Les dernières semaines ont été marquées par un rapprochement entre Paris et Berlin qu'il s'agisse de la politique économique et sociale ou diplomatique.

Mais l'exercice ne va pas dans chaque pays sans des états d'âme et des critiques. 

 En France, on a vu François Hollande lors de ses voeux et plus tard lors de sa conférence de presse présenter son pacte de responsabilité. Les recettes qu'il propose rappelle assez la politique de l'offre initiée sous Gerhard Schröder (SPD). Et la volonté de développer le dialogue social  fait écho aux relations plus consensuelles entre partenaires sociaux en Allemagne.

François Hollande qui avait déjà l'an dernier lors du 150ème anniversaire du SPD salué les réformes sociales de Gerhard Schröder (ce que dans son parti on n'aime pas toujours se voir rappeler) a fait lors de sa conférence de presse son coming out social-démocrate ajustant son discours sur ses actes.

En Allemagne où la France avait depuis un an et demi subit des critiques sévères pour sa politique économique, on se félicite de cette évolution. Ce rapprochement avec le voisin est salué par d'aucuns. Mais ces louanges ne doivent pas être trop appuyées. Car de l'autre côté de la frontière, le modèle économique et surtout social allemand fait souvent figure de chiffon rouge pour la gauche et une partie des syndicats. 

En Allemagne, le nouveau gouvernement de grande coalition droite-gauche semble enfin faire ce que beaucoup en France et ailleurs réclament depuis longtemps, soutenir la demande. Les généreuses promesses électorales des chrétiens et des sociaux-démocrates additionnées dans l'accord de coalition conclu à l'automne prévoit de nombreuses dépenses supplémentaires .

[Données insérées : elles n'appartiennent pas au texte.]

Lemma any_point_ok :
  ∃ N, ∀ fuel, (N <= fuel)%nat →
    ∃ a, FindBestPathToAnyGivenPoint fuel mp startNode endNodes targets maxThreat path =
           Some (a, ends', FixNode mp <$> targets) ∧ any_answer a.
Proof.
  pose proof (pw_x _ Hwf) as Hx. pose proof (pw_y _ Hwf) as Hy.
  set (mp1 := set_running true mp).
  destruct (foldl (nearest_target mp1 startNode) (FLT_MAX, firstEnd) (FixNode mp1 <$> targets)) as [lc en] eqn:Hacc.
  assert (in_grid mp en) as Hen.
  { change en with (lc, en).2. rewrite <-Hacc. apply nearest_in_grid; [apply Hends; by left|].
    intros p (x & -> & Hx')%list_elem_of_fmap. change (FixNode mp1 x) with (FixNode mp x).
    apply inner_in_grid; [done|]. by apply FixNode_inner, Htargets. }
  destruct (FixStartEndNode_ok mp1 startNode en) as (xe & ye & Hfix & Hxe & Hye & _); [simpl; lia|simpl; lia|done|done|].
  destruct (next_frame_started mp Hwf (set_end xe ye mp1)) as (Hst & Hxe' & Hye'); [done..|by left|].
  set (mp' := next_frame (set_end xe ye mp1)) in *. simpl in Hxe', Hye'.
  assert (0 < xEndNode mp' < mapSizeX mp - 1 ∧ 0 < yEndNode mp' < mapSizeY mp - 1) as Hend by (rewrite Hxe', Hye'; done).
  assert (inner mp s) as Hs by (by apply FixNode_inner).
  destruct (any_search mp' Hst Hend) as (q & q1 & Hq & Hq1 & N & HN). exists N. intros fuel Hf.
  destruct (HN fuel Hf) as (q2 & r & Hsr & Hse). unfold FindBestPathToAnyGivenPoint. fold mp1. rewrite Hacc, Hfix.
  cbv beta iota. fold mp'. change (FixNode mp1 startNode) with s. rewrite Hq. cbn [mbind option_bind].
  assert (FixNode mp' <$> endNodes = ends') as ->.
  { apply list_fmap_ext. intros i x _. unfold FixNode. by rewrite (sd_x _ _ Hst), (sd_y _ _ Hst). }
  rewrite Hq1. cbn [mbind option_bind]. rewrite Hsr. cbn [mbind option_bind]. destruct r as [u|].
  - destruct (end_solved mp Hwf Hmap mp' maxThreat s ends' _ _ _ Hst Hs Hend q2 tt u Hse)
      as (n & v0 & l & c & -> & Hn & Hv & _ & HE & Hrr & Hle & Hlt). cbn [mbind option_bind].
    rewrite Hn. cbn [mbind option_bind].
    destruct (end_marks mp Hwf mp' maxThreat s ends' _ _ _ ends_inner q2 tt (Some u) Hse) as [q3 Hq3].
    rewrite Hq3. cbn [mbind option_bind]. eexists. split; [reflexivity|].
    destruct (end_wf mp Hwf Hmap mp' maxThreat s ends' _ _ _ Hst Hs Hend ends_inner q2 tt (Some u) q3 Hse Hq3) as (? & ? & ? & ? & ?).
    split_and!; try done. simpl. exists u, l, c. split_and!; try done.
    unfold any_visit in Hv. injection Hv as _ Hv. rewrite HE in Hv. by apply bool_decide_eq_true in Hv.
  - destruct (end_marks mp Hwf mp' maxThreat s ends' _ _ _ ends_inner q2 tt None Hse) as [q3 Hq3].
    rewrite Hq3. cbn [mbind option_bind]. eexists. split; [reflexivity|].
    destruct (end_wf mp Hwf Hmap mp' maxThreat s ends' _ _ _ Hst Hs Hend ends_inner q2 tt None q3 Hse Hq3) as (? & ? & ? & ? & ?).
    split_and!; try done. simpl. split_and!; try done. intros p c Hp Hw.
    by apply (end_unsolved mp Hwf Hmap mp' maxThreat s ends' _ _ _ Hst Hs Hend q2 tt (λ p, p ∈ ends') Hse (λ _ _ H, H) p c).
Qed.
End any_point.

On peut citer l'introduction d'un salaire minimum généralisé qui doit relever le niveau de revenu des plus pauvres et augmenter leur pouvoir d'achat. On peut aussi évoquer les modifications en matière de retraites adoptéées en conseil des ministres cette semaine pour ceux qui ont commencé à travailler très jeunes ainsi que pour les femmes qui ont eu des enfants. D'autres mesures sont prévues pour donner un coup de pouce aux infrastructures allemandes parfois mal en point. 

Ces chassés-croisés provoquent d'étonnantes réactions. En France, la droite est en porte à faux sur des propositions qu'elle aurait pu faire. La gauche traine des pieds. Et la référence à l'Allemagne fait grincer des dents. 

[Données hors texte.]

(* ===== verification/TaskClasses.v ===== *)
(** * TaskClasses: the virtual functions of the tasks

    [AssignTo] and [RemoveAssignee] of every class of the model with the dispatch on the class,
    [ITaskManager::AssignTask], the squads ([task/fighter/SquadTask.cpp]: leader, ranges, merging),
    targets ([IFighterTask::SetTarget]) and the reactions of tasks to events of their units. *)

From S2P Require Import Prelude Float32 EnemyUnit ActionList TaskData TaskCore.

Open Scope circuit_scope.

Section classes.
Context {E : Engine} {H : Heap} {TE : TaskEngine}.

(** ** IFighterTask *)

Definition upd_fighter (t : Z) (g : Fighter → Fighter) (w : World) : option World :=
  T ← tasks w !! t;
  f ← fighter_of T;
  upd_task t (with_kind (FighterTask (g f))) w.
Definition with_power (p : float) (f : Fighter) : Fighter :=
  MkFighter (fightType f) p (powerMod f) (target f) (cowards f) (shields f) (limit f) (f_check f) (promote f) (vipId f) (squad f) (plan f).
Definition with_target (e : option Z) (f : Fighter) : Fighter :=
  MkFighter (fightType f) (attackPower f) (powerMod f) e (cowards f) (shields f) (limit f) (f_check f) (promote f) (vipId f) (squad f) (plan f).
Definition with_sets (c s : gset Z) (f : Fighter) : Fighter :=
  MkFighter (fightType f) (attackPower f) (powerMod f) (target f) c s (limit f) (f_check f) (promote f) (vipId f) (squad f) (plan f).
Definition with_limit (l : float) (f : Fighter) : Fighter :=
  MkFighter (fightType f) (attackPower f) (powerMod f) (target f) (cowards f) (shields f) l (f_check f) (promote f) (vipId f) (squad f) (plan f).
Definition with_squad (s : Squad) (f : Fighter) : Fighter :=
  MkFighter (fightType f) (attackPower f) (powerMod f) (target f) (cowards f) (shields f) (limit f) (f_check f) (promote f) (vipId f) s (plan f).
Definition with_plan (x : Plan) (f : Fighter) : Fighter :=
  MkFighter (fightType f) (attackPower f) (powerMod f) (target f) (cowards f) (shields f) (limit f) (f_check f) (promote f) (vipId f) (squad f) x.
Definition with_leader (l : option Z) (s : Squad) : Squad := MkSquad (lowestRange s) (highestRange s) (lowestSpeed s) (highestSpeed s) l.
Definition raise_range (r : float) (s : Squad) : Squad := MkSquad (lowestRange s) (fmax (highestRange s) r) (lowestSpeed s) (highestSpeed s) (leader s).

Definition IFighter_AssignTo (t u : Z) (w : World) : option World :=
  w ← IUnitTask_AssignTo t u w;
  U ← units w !! u;
  w ← upd_fighter t (λ f, with_power (fadd (attackPower f) (power (d_cdef (u_def U)))) f) w;
  w ← (if u_hasShield U then upd_fighter t (λ f, with_sets (cowards f) ({[u]} ∪ shields f) f) w else Some w);
  if u_hasDGun U then upd_unit u PushDGunAct w else Some w.

Definition IFighter_RemoveAssignee (t u : Z) (w : World) : option World :=
  w ← IUnitTask_RemoveAssignee t u w;
  U ← units w !! u;
  w ← upd_fighter t (λ f, with_power (fsub (attackPower f) (power (d_cdef (u_def U)))) f) w;
  w ← upd_fighter t (λ f, with_sets (cowards f ∖ {[u]}) (shields f) f) w;
  if u_hasShield U then upd_fighter t (λ f, with_sets (cowards f) (shields f ∖ {[u]}) f) w else Some w.

(** [SetTarget]: the target knows the tasks that are after it. *)
Definition unbind (t e : Z) (w : World) : option World :=
  X ← enemies w !! e; Some (set_enemies (<[e := X ∖ {[t]}]> (enemies w)) w).
Definition bind_task (t e : Z) (w : World) : option World :=
  X ← enemies w !! e; Some (set_enemies (<[e := {[t]} ∪ X]> (enemies w)) w).
Definition SetTarget (t : Z) (e : option Z) (w : World) : option World :=
  T ← tasks w !! t; f ← fighter_of T;
  w ← (match target f with Some e0 => unbind t e0 w | None => Some w end);
  w ← (match e with Some e1 => bind_task t e1 w | None => Some w end);
  upd_fighter t (with_target e) w.
(** [~CEnemyInfo]: [ClearTarget] for every task that is after the enemy. *)
Definition delete_CEnemyInfo (e : Z) (w : World) : option World :=
  X ← enemies w !! e;
  w ← foldM (λ w t, upd_fighter t (with_target None) w) w (in_order X);
  Some (set_enemies (delete e (enemies w)) w).

(** ** ISquadTask *)

Definition unit_speed (U : CCircuitUnit) : float := def_speed (d_cdef (u_def U)).
Definition unit_range (U : CCircuitUnit) : option float := GetMaxRange_any (d_cdef (u_def U)).

(** The minima and maxima with one more unit. *)
Definition widen (U : CCircuitUnit) (s : Squad) : option Squad :=
  r ← unit_range U;
  Some (MkSquad (fmin (lowestRange s) r) (fmax (highestRange s) r)
                (fmin (lowestSpeed s) (unit_speed U)) (fmax (highestSpeed s) (unit_speed U)) (leader s)).

(** Whether [U] takes the lead from [L]. *)
Definition better_leader (L U : CCircuitUnit) : bool :=
  match u_area L with
  | None => true
  | Some pl =>
      IsRoleSupport (u_def L) || match u_area U with Some pu => fltb pu pl | None => false end
  end.

Definition ISquad_AssignTo (t u : Z) (w : World) : option World :=
  w ← IFighter_AssignTo t u w;
  U ← units w !! u; T ← tasks w !! t; f ← fighter_of T;
  match leader (squad f) with
  | None =>
      r ← unit_range U;
      upd_fighter t (with_squad (MkSquad r r (unit_speed U) (unit_speed U) (Some u))) w
  | Some l =>
      s ← widen U (squad f);
      w ← upd_fighter t (with_squad s) w;
      if IsRoleSupport (u_def U) then Some w
      else
        L ← units w !! l;
        if better_leader L U then upd_fighter t (with_squad (with_leader (Some u) s)) w else Some w
  end.

(** [FindLeader], first loop: up to the first unit that is not a supporter. *)
Fixpoint find_first (l : list Z) (s : Squad) (w : World) : option (Squad * list Z) :=
  match l with
  | [] => Some (s, [])
  | u :: l =>
      U ← units w !! u;
      s ← widen U s;
      if IsRoleSupport (u_def U) then find_first l s w else Some (with_leader (Some u) s, l)
  end.
(** Second loop *)
Definition find_next (w : World) (s : Squad) (u : Z) : option Squad :=
  U ← units w !! u;
  s ← widen U s;
  if IsRoleSupport (u_def U) || bool_decide (u_area U = None) then Some s
  else
    l ← leader s; L ← units w !! l;
    Some (if better_leader L U then with_leader (Some u) s else s).
Definition FindLeader (l : list Z) (s : Squad) (w : World) : option Squad :=
  '(s, l) ← (if bool_decide (leader s = None) then find_first l s w else Some (s, l));
  foldM (find_next w) s l.

Definition no_squad : Squad := MkSquad FLT_MAX f0 FLT_MAX f0 None.
Definition ISquad_RemoveAssignee (t u : Z) (w : World) : option World :=
  w ← IFighter_RemoveAssignee t u w;
  w ← upd_fighter t (with_squad no_squad) w;
  T ← tasks w !! t;
  if bool_decide (t_units T = ∅) then Some w
  else
    s ← FindLeader (in_order (t_units T)) no_squad w;
    upd_fighter t (with_squad s) w.

(** ** Builder repairs *)

(** [EnqueueRepair]: the repair of a unit, if there is one already, or a new one. *)
Definition EnqueueRepair (v : Z) (w : World) : option (Z * World) :=
  V ← units w !! v;
  let b := builder w in
  match repairedUnits b !! u_id V with
  | Some t => Some (t, w)
  | None =>
      let t := alloc (dom (tasks w)) in
      let r := MkRepair (teamUnits w !! u_id V) (u_id V) (IsBeingBuilt v) f0 ∅ None in
      let T := new_IUnitTask Builder (RepairTask r) (FRAMES_PER_SEC * 300) (lastFrame w) in
      let w := set_tasks (<[t := T]> (tasks w)) w in
      Some (t, set_builder (with_repairs ({[t]} ∪ repairTasks b) (buildTasksCount b + 1) (buildUpdates b ++ [t])
                                         (<[u_id V := t]> (repairedUnits b)) b) w)
  end.

(** ** CRetreatTask *)

Definition Retreat_AssignTo (t u : Z) (w : World) : option World :=
  w ← IUnitTask_AssignTo t u w;
  U ← units w !! u;
  w ← (if u_hasDGun U then upd_unit u PushDGunAct w else Some w);
  let w := TRY_UNIT u w in
  if IsAttrBoost (u_def U) then Some (TRY_UNIT u w)
  else
    w ← upd_unit u (PushTravelAct false) w;
    if d_isPlane (u_def U) then Some w
    else '(_, w) ← EnqueueRepair u w; Some w.

Definition Retreat_RemoveAssignee (t u : Z) (w : World) : option World :=
  w ← IUnitTask_RemoveAssignee t u w;
  T ← tasks w !! t;
  w ← (if bool_decide (t_units T = ∅) then DoneTask t w else Some w);
  Some (TRY_UNIT u w).

(** ** The dispatch *)

(** What the subclass of [IFighterTask] adds to [AssignTo]. *)
Definition squad_range (f : FightType) (d : SUnitDef) (s : Squad) : Squad :=
  match f with
  | ATTACK | DEFEND => raise_range (d_losRadius d) s
  | RAID | AH => raise_range (d_jumpRange d) (raise_range (d_losRadius d) s)
  | _ => s
  end.
Definition Fighter_AssignTo (ft : FightType) (t u : Z) (w : World) : option World :=
  match ft with
  | DEFEND | RAID | ATTACK | AA | AH =>
      w ← ISquad_AssignTo t u w;
      U ← units w !! u; T ← tasks w !! t; f ← fighter_of T;
      w ← upd_fighter t (λ f, with_squad (squad_range ft (u_def U) (squad f)) f) w;
      w ← (match ft with
           | ATTACK => if IsRoleSupport (u_def U) then upd_unit u PushSupportAct w else Some w
           | DEFEND => if IsRoleSupport (u_def U) && negb (bool_decide (leader (squad f) = Some u))
                       then upd_unit u PushSupportAct w else Some w
           | AH =>
               let w := if d_isAbleToCloak (u_def U) && negb (d_isOpenFire (u_def U)) then TRY_UNIT u w else w in
               match u_dgunAct U with Some _ => U ← on_action (u_dgunAct U) StateWait U; upd_unit u (λ _, U) w | None => Some w end
           | _ => Some w
           end);
      upd_unit u (PushTravelAct true) w
  | SCOUT | BOMB | ARTY =>
      w ← IFighter_AssignTo t u w;
      upd_unit u (PushTravelAct true) w
  | _ => IFighter_AssignTo t u w
  end.

Definition AssignTo (t u : Z) (w : World) : option World :=
  T ← tasks w !! t;
  match kind T with
  | NilTask => unit_SetTask t u w
  | IdleTask _ _ => Idle_AssignTo t u w
  | PlayerTask => IUnitTask_AssignTo t u w
  | RetreatTask _ => Retreat_AssignTo t u w
  | RepairTask _ => Builder_AssignTo t u w
  | FighterTask f => Fighter_AssignTo (fightType f) t u w
  end.

(** What the subclass of [ISquadTask] does when a unit has left. *)
Definition leaderless (ft : FightType) (f : Fighter) : bool :=
  match ft with ATTACK => fltb (attackPower f) (limit f) | _ => false end || bool_decide (leader (squad f) = None).
Definition leader_range (ft : FightType) (d : SUnitDef) (s : Squad) : Squad :=
  match ft with
  | ATTACK => raise_range (d_losRadius d) s
  | RAID | AH => raise_range (d_jumpRange d) (raise_range (d_losRadius d) s)
  | _ => s
  end.
Definition Fighter_RemoveAssignee (ft : FightType) (t u : Z) (w : World) : option World :=
  match ft with
  | DEFEND | RAID | ATTACK | AA | AH =>
      w ← ISquad_RemoveAssignee t u w;
      T ← tasks w !! t; f ← fighter_of T;
      w ← (if leaderless ft f then AbortTask t w
           else l ← leader (squad f); L ← units w !! l;
                upd_fighter t (with_squad (leader_range ft (u_def L) (squad f))) w);
      match ft with
      | AH => U ← units w !! u; Some (if d_isAbleToCloak (u_def U) then TRY_UNIT u w else w)
      | _ => Some w
      end
  | SCOUT | BOMB | ARTY | SUPPORT | SUPER =>
      w ← IFighter_RemoveAssignee t u w;
      T ← tasks w !! t;
      if bool_decide (t_units T = ∅) then AbortTask t w else Some w
  | RALLY | GUARD | MELEE => IFighter_RemoveAssignee t u w
  end.

Definition RemoveAssignee (t u : Z) (w : World) : option World :=
  T ← tasks w !! t;
  match kind T with
  | NilTask => Some w
  | IdleTask _ _ => Idle_RemoveAssignee t u w
  | PlayerTask => IUnitTask_RemoveAssignee t u w
  | RetreatTask _ => Retreat_RemoveAssignee t u w
  | RepairTask _ => Repair_RemoveAssignee t u w
  | FighterTask f => Fighter_RemoveAssignee (fightType f) t u w
  end.
End classes.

En RFA, "la mère de famille souabe" économecomme se définit Angela Merkel lâche du lest. A l'étranger, on ne peut qu'approuver. Chez elle, la chancelière est critiquée fortement pour des dépenses jugées néfastes pour le marché de l'emploi et les dépenses publiques. Difficile on le voit d'être prophète en son pays.

Sur la scène diplomatique, l'Allemagne bouge. Le départ des libéraux et de leur ministre des Affaires étrangères Guido Westerwelle, partisan résolu d'une retenue de son pays lors d'interventions internationales y contribue.

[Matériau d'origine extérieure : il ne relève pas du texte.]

Lemma assigns_world lost X t u T U T' U' w w' :
  world_ok lost X w → may_assign t u T U w → assigns t u T U T' U' w w' →
  (t ∉ X → led T') → (class_of (kind T) = C_RETREAT → t_units T = ∅) → travel_ok (class_of (kind T)) U' →
  world_ok (lost ∖ {[u]}) X w'.
Proof.
  intros W [M1 M2 M3 M4 M5 M6 M7 M8] [(I & A0 & Hne & A1) A2 A3 A4 A5 A6 A7] Hled Hret Htrav.
  pose proof (wo_owned _ _ _ W) as O. destruct (idle_task _ _ (manager T) O) as (I0 & Y & n & HI & HIk & HIm & HId & _).
  assert (I0 = I) as -> by congruence. assert (class_of (kind I) = C_IDLE) as HIc by (by rewrite HIk).
  destruct (erase_idle_facts u I HIc) as (F1 & F2 & F3).
  assert (only_in u (idleTask w (manager T)) w) as Hon.
  { intros t' S HS Hin. destruct (task_of_skel _ _ _ HS) as (T0 & HT0 & ->). by eapply task_is_unique. }
  destruct (IUnitTask_AssignTo_ok lost t u w T U O M1 M3 M2 M6 Hon) as (w1 & I1 & _ & Hmv & _ & HI1 & _ & HT1 & HU1).
  assert (I1 = I) as -> by congruence.
  assert (TC w' = TC w) as HC by (apply (TC_insert2 w w' t T T' _ I _ M1 A0 Hne (tkept_core _ _ A5) F1 A1)).
  assert (RP w' = RP w) as HR by (apply (RP_insert2 w w' t T T' _ I _ M1 A0 Hne (tk_repairer _ _ A5) F2 A1)).
  assert (free_to_go X (TC w) (RP w') u (unit_core U)) as Hfree.
  { eapply free_other; [done|by rewrite HR|done|done|by apply core_of_task| |]; simpl; by rewrite kclass_kcore, HIc. }
  assert (unit_kept X w w') as Hkept by (destruct A7; eapply unit_kept_insert; [done..|by right]).
  eapply world_ok_keeps; [done| |done|by rewrite HR|done|done|done| |].
  - apply (owned_moved lost u t (unit_skel U) (task_skel T) w w'); [exact O| |by apply skel_of_task|exact M4|by apply skel_of_unit|exact M6|exact M7].
    destruct Hmv as [V1 V2 V3]. split.
    + intros t'. rewrite <-V1, !TS_lookup, A1, HT1. destruct (decide (t' = t)) as [->|Hn]; [|by rewrite !(lookup_insert_ne _ t)].
      rewrite !lookup_insert_eq. simpl. f_equal. by apply tkept_skel.
    + intros v. rewrite <-V2, !US_lookup, A2, HU1. destruct (decide (v = u)) as [->|Hn]; [|by rewrite !lookup_insert_ne].
      rewrite !lookup_insert_eq. simpl. f_equal. destruct A7. unfold unit_skel. congruence.
    + by apply lists_heads.
  - intros t' T0 Ht'. rewrite A1 in Ht'. destruct (decide (t' = t)) as [->|Hn].
    + rewrite lookup_insert_eq in Ht'. injection Ht' as <-. right. destruct A6 as [S1 S2].
      eapply (assigned_task_ok X (UC w) _ _ u T _ (u_hasShield U)); [by apply W|done..| |by intros; eapply shields_kept].
      intros Hs. eapply (shields_kept X w); [done|by apply core_of_unit|done].
    + rewrite lookup_insert_ne in Ht' by done. destruct (decide (t' = idleTask w (manager T))) as [->|Hn2].
      * rewrite lookup_insert_eq in Ht'. injection Ht' as <-. right. injection F1 as F11 F12 F13.
        eapply (idle_changes lost X X _ w); [done|exact HI|done..].
      * rewrite lookup_insert_ne in Ht' by done. by left.
  - intros v V Hv. rewrite A2 in Hv. destruct (decide (v = u)) as [->|Hn]; [|rewrite lookup_insert_ne in Hv by done; by left].
    rewrite lookup_insert_eq in Hv. injection Hv as <-. right. destruct A7 as [_ K2 K3 _ _ _ _ K8 K9 _]. split.
    + unfold unit_range. rewrite K2. apply (wo_defs _ _ _ W _ _ M2).
    + intros t' c Ht' Hc _. rewrite K3 in Ht'. injection Ht' as <-. rewrite (core_of_task _ _ _ M1) in Hc. injection Hc as <-. simpl.
      rewrite kclass_kcore. split_and!; [by apply K8|by apply K9|done].
Qed.
(* ===== verification/TaskStop.v ===== *)
(** * TaskStop: aborting tasks

    [DequeueTask], [AbortTask], [DoneTask] and [Stop] under the invariant: they return, the task is dead
    and empty, its units idle, and everything else is as [world_ok] wants it. *)

From stdpp Require Import sorting.
From S2P Require Import Prelude Float32 EnemyUnit ActionList TaskData TaskCore TaskClasses TaskTheory TaskInvariant TaskSteps.

Open Scope circuit_scope.

Section stop.
Context {E : Engine} {H : Heap} {TE : TaskEngine}.

(** Tasks that can be aborted. *)
Definition stoppable (c : TClass) : bool := match c with C_RETREAT | C_REPAIR | C_FIGHTER _ => true | _ => false end.

(** ** The task is marked dead and forgotten by its manager *)

Definition dead_core (c : TCore) : TCore := MkTCore (c_manager c) true (c_kind c).

Section dead.
Context (C : gmap Z TCore) (t : Z) (c : TCore) (Hc : C !! t = Some c).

Le nouveau et ancien ministre des Affaires, le social-démocrate Frank-Walter Steinmeier, plaide pour un engagement plus important de l'Allemagne, y compris aux côtés de son allié français (confer le Mali et la Centrafrique). Le ministre peut aussi par là redorer le blason au plan intérieur d'un ministère qui a perdu en importance. 

La nouvelle ministre de la Défense, la chrétienne-démocrate Ursula von der Leyen, qui rêve un jour de succéder à Angela Merkel,se veut encore plus volontariste quitte à critiquer des grincements de dents dans son parti comme à gauche, dans un pays traditionnellement pacifiste. Beaucoup de commentateurs critiquent des interventions militaires jugées à courte vue et souhaitent également une réflexion stratégique sur leur bien fondé et l'évolution sur la durée des pays où elles se déroulent. Les contre-exemples irakien ou afghan sont dans toutes les têtes. 

Ursula von der Leyen, Européenne convaincue, qui dans le passé avait plaidé pour les Etats-Unis d'Europe souhaite à terme une plus grande intégration en matière de Défense.A Paris où on se réjouit de la nouvelle solidarité affichée de l'Allemagne, l'hypothèse, encore très utopiste, d'une armée européenne va sans doute laisser de marbre. Difficile encore pour "la grande nation" comme on l'appelle ironiquement en Allemagne en référence à une grandeur posthume d'accepter une telle vision.